Airborne organisms are readily entrained in the water from cooling towers and find this warm medium an ideal environment for growth and multiplication. Aerobic and heliotropic organisms flourish on the tower proper while other organisms colonize and grow in such areas as the tower sump and the piping and passages of the cooling system. Such slime serves to deteriorate the tower structure in the case of wooden towers. In addition, the deposition of slime on metal surfaces promotes corrosion. Furthermore, slime carried through the cooling system plugs and fouls lines, valves, strainers, etc. and deposits on heat exchange surfaces. In the latter case, the impedance of heat transfer can greatly reduce the efficiency of the cooling system.
In pulp and paper mill systems, slime formed by microorganisms is also frequently and, in fact, commonly encountered. Fouling or plugging by slime also occurs in the case of pulp and paper mill systems. Of greater significance, the slime becomes entrained in the paper produced to cause breakouts on the paper machines with consequent work stoppages and the loss of production time or unsightly blemishes in the final product which results in rejects and wasted output. The previously discussed problems have resulted in the extensive utilization of biocides in cooling water and pulp and paper mill systems. With the advent of pollution controls which prohibit discharge of biocidal materials to receiving streams without pre-treatment for removal or destruction thereof, the water-treatment industry has been exploring various methods and materials in an attempt to reduce slime problems or to enhance the effectiveness of biocidal agents.
In certain instances it is necessary to minimize and fluidize slime formation because of the ultimate effect on the products produced as in the pulp and paper industry. In other applications if the amount of slime formations can be maintained and preferably in a fluidized state, the problems associated therewith are often times minimized to a great degree and sometimes cured by the use of low feed rate biocide treatments. This is particularly the case in industrial cooling water treatment where if slime deposits can be detached or be made to slough off the structures of the cooling water structures and maintained dispersed in the water, operation of the system may be continued with little or no biocide additive.

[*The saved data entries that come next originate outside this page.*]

(* ===== verification/BaseCache.v ===== *)
(** * The cache controller (mem/cache/base.hh, mem/cache/base.cc)

    [BaseCache] in atomic and functional mode, without prefetcher, compressor
    and write allocator (the source tests for their presence): accesses, fills,
    allocation, evictions, invalidations, write-backs, the temporary block, and
    the choice between the miss queue and the write buffer.  What a derived class
    overrides is an argument of the operations that call it.

    A block is in the tags or the temporary block; the data of the blocks of the
    tags is one array.  The memory side is a component of its own, seen through
    the class [MemorySide].  [now] is the current tick.  Random numbers, the
    contents of newly allocated memory and the identities of new packets come
    from a source of the environment. *)

From S2P Require Import Prelude EventQ Clocked Packet Request ByteSwap PacketData PacketQueue Indexing CacheBlk ReplPolicy Tags CacheQueue WriteQueue MSHR.

(** ** The memory side *)

(** What a cache asks of the component below: [recvAtomic] returns the latency
    and the packet, [recvFunctional] the packet. *)
Class MemorySide (B : Type) := {
  ms_recvAtomic : Z -> Pkt -> M B (Z * Pkt);
  ms_recvFunctional : Pkt -> M B Pkt
}.

(** ** State *)

Inductive Clusivity := mostly_incl | mostly_excl.
#[global] Instance Clusivity_eq_dec : EqDecision Clusivity.
Proof. solve_decision. Defined.

Inductive BlockedCause := Blocked_NoMSHRs | Blocked_NoWBBuffers | Blocked_NoTargets.
Definition cause_index (c : BlockedCause) : Z :=
  match c with Blocked_NoMSHRs => 0 | Blocked_NoWBBuffers => 1 | Blocked_NoTargets => 2 end.

(** Masters of the requests a cache makes itself. *)
Definition wbMasterId : Z := 0.
Definition funcMasterId : Z := 1.
(* ===== verification/CacheOps.v ===== *)
(** * What the operations of the cache do to its lines

    Evictions, allocations, fills and accesses of the non-coherent cache as
    operations on the map of lines: an eviction removes a line and yields the
    write-back that carries it, a fill adds a line, a write changes the bytes it
    covers.  None of them fails. *)

From S2P Require Import Prelude IntMath EventQ Hoare Clocked Packet Request PacketQueue CacheQueue WriteQueue MSHR CacheBlk ReplPolicy ReplPolicyProps Indexing IndexingProps Tags TagsProps BaseCache NoncoherentCache PacketData PacketDataProps AbstractMemProps FlatMemory CacheLines.

Section Ops.
Context {P D B : Type} `{!IndexingPolicy P} `{R : !BaseReplacementPolicy D} `{!MemorySide B}.
Context {wf : P -> Prop} `{!LawfulIndexing P wf} {ok : D -> Prop} `{!LawfulPolicy R ok}.
Context (w : World) (ip : P).
Implicit Types x : BaseCache P D B.
Implicit Types A : gmap Z (bool * list Z).
Abbreviation line := (w_line w).
Abbreviation sec := (w_secure w).
Abbreviation cached := (cached (wf := wf) (ok := ok) w ip).
Abbreviation opened := (opened (wf := wf) (ok := ok) w ip).

(** ** Write-backs *)

(** A packet that writes line [l] back: it is a proper request to any memory
    that has the line (and agrees with it, if the line is clean), and leaves the
    bytes [bs] there. *)
Definition wb_ok (l : Z) (d : bool) (bs : list Z) (pkt : Pkt) : Prop :=
  (forall f : Contents, (forall k, 0 <= k < line -> is_Some (f (l + k))) ->
     (d = false -> forall k, 0 <= k < line -> bs !! Z.to_nat k = f (l + k)) -> request_ok w f pkt)
  /\ (forall (f : Contents) a, after f pkt a = if decide (block_of (w_shift w) a = l) then bs !! Z.to_nat (a - l) else f a).

Definition wb_request (now l tid : Z) : Request :=
  let r := new_Request_phys now l line 0 wbMasterId in
  set_rq_taskId tid (if sec then set_rq_flags (fl_set (rq_flags r) SECURE) r else r).
Definition wb_packet (id now l tid : Z) (d : bool) (bs : list Z) : Pkt :=
  set_p_data (Some bs) (p_set DYNAMIC_DATA (new_Pkt id (wb_request now l tid) (if d then WritebackDirty else WritebackClean))).
Lemma serve_miss x prm n dep : needsResponse (p_cmd pkt) = true -> A !! l = None -> cached ip now y x A ->
  total (serve now prm (mkAccess false (deeper dep pkt) None n [])) served x.
Proof using Type*.
  intros Hn Hl Hc. apply wp_bind. cbn [ac_pkt ac_blk ac_satisfied ac_lat ac_writebacks]. change (p_cmd (deeper dep pkt)) with (p_cmd pkt).
  rewrite not_clean. apply wp_ret. cbv beta iota. apply wp_bind. eapply do_writebacks; [exact Hc|exact Hg|by left|].
  intros x2 y2 Hc2 Hg2. apply wp_bind, wp_bind.
  eapply (do_miss now f (deeper dep pkt) (request_deeper f pkt dep Hreq) request_bounds); [exact Hc2|exact Hg2|exact Hl|exact Hn|exact line_there| |];
    change (p_cmd (deeper dep pkt)) with (p_cmd pkt); change (p_addr (deeper dep pkt)) with (p_addr pkt).
  - intros x3 y3 n3 v dep3 ds bs A' wbs' Hk Hc3 Hg3 Hev Hbl Hbs Hdl Hby. cbv beta iota. apply wp_ret. cbv beta iota.
    destruct (evicted_line A' wbs' Hev Hl) as (Hw & HA' & Hf' & Hsame & Hml).
    eapply finish; [exact Hc3|exact Hg3|exact Hw|]. intros x4 y4 n4 Hc4 Hg4.
    rewrite responded_once by exact Hn. split; [|split].
    + eapply rep_intro; [exact Hc4|exact Hg4| |].
      * apply coherent_insert; [done|apply request_line|done| |].
        -- intros k Hkk. rewrite Hsame by done. by apply line_there.
        -- intros _ k Hkk. by rewrite Hsame, Hbs.
      * rewrite (after_read f pkt Hk). intros a. rewrite merge_insert, (Hf' a). destruct (decide (line_of a = l)) as [E|]; [|done].
        pose proof (in_line_of w Hsh a l E). rewrite (Hbs (a - l)), <- Hsame, <- Hml by lia. f_equal. lia.
    + change (deeper dep3 (deeper dep pkt)) with (deeper dep3 pkt). by eapply reply_deeper.
    + intros _ a Ha. simpl. rewrite byte_at_responded.
      change (byte_at (set_p_data (Some ds) (deeper dep3 (deeper dep pkt))) a) with (byte_at (set_p_data (Some ds) (deeper dep pkt)) a).
      rewrite (Hby a Ha), (Hf a). destruct (covered a Ha) as [Hin Ea]. rewrite Ea, merge_line by done. by rewrite Hl.
  - intros x3 y3 n3 v dep3 bs' A' wbs' Hk Hc3 Hg3 Hev Hbl Hbs. cbv beta iota. apply wp_ret. cbv beta iota.
    destruct (evicted_line A' wbs' Hev Hl) as (Hw & HA' & Hf' & Hsame & Hml).
    eapply finish; [exact Hc3|exact Hg3|exact Hw|]. intros x4 y4 n4 Hc4 Hg4.
    rewrite responded_once by exact Hn. split; [|split].
    + eapply rep_write; [exact Hc4|exact Hg4|exact HA'|exact Hf'|exact Hsame|by apply (kind_write_plain _ Hk)|done| |done].
      intros k Hkk. rewrite (Hml k Hkk), (Hsame k Hkk). exact (Hbs k Hkk).
    + change (deeper dep3 (deeper dep pkt)) with (deeper dep3 pkt). destruct (deeper_data f pkt dep3 Hreq) as (ds & -> & Hds).
      by eapply reply_deeper.
    + intros Hr. apply kind_exclusive in Hr. congruence.
Qed.

Lemma serve_all x : cached ip now y x A -> total (cpuSide_recvAtomic now pkt) served x.
Proof using Type*.
  intros Hc. pose proof Hc as (m0 & Hs0 & _). pose proof (sh_params Hs0) as Hp.
  apply recvAtomic_serve; [apply (pk_caching Hp)|apply Hreq| |].
  { destruct (ro_cmd _ _ _ Hreq) as [Hk|[Hk _]].
    - destruct (kind_read_plain _ Hk) as (Hpl & _). by destruct (andb_prop _ _ Hpl) as [-> _].
    - destruct (kind_write_plain _ Hk) as (_ & _ & -> & _). by rewrite orb_true_r. }
  eapply (op_do_access w ip now y f pkt Hreq request_bounds); [exact Hc| | | |]; intros.
  - by eapply serve_read_hit.
  - by eapply serve_write_hit.
  - by apply serve_miss.
  - by eapply serve_writeback.
Qed.
End Served.

Lemma recvAtomic_total now x f pkt : cache_rep now x f -> request_ok w f pkt -> total (cpuSide_recvAtomic now pkt) (served now f pkt) x.
Proof using Type*.
  intros Hrep Hreq. pose proof (rep_shift _ _ _ Hrep) as Hsh. destruct Hrep as (ip & A & g & Hc & Hg & HA & Hf).
  by eapply serve_all.
Qed.
End Noncoherent.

The slimes generally found in aqueous systems are those which are bacterial and/or fungal in derivation. The primary problem causes which are generally found in water are the aerobacter bacteria and specifically aerobacter aerogenes, and the penicillium and aspergillus fungi and specifically Penicillium expansum and Aspergillus niger.
As earlier explained slime formations do in fact adhere very firmly to the structures of cooling water equipment, and in particular the slats which are for the most part produced from wood. These deposits accordingly impede the flow of the water, and often times uncontrolled detachment of the slime formations cause plugging which results in lost production and, many times, shut down of the equipment for cleaning.
In an attempt to overcome these problems, it was the present inventor's feeling that if the slime growths could be detached or sloughed off the structures at a controlled rate, the slime formations could be controlled with respect to size. By keeping the slime colonies within reasonable sizes, their fluidity within the system could be ensured.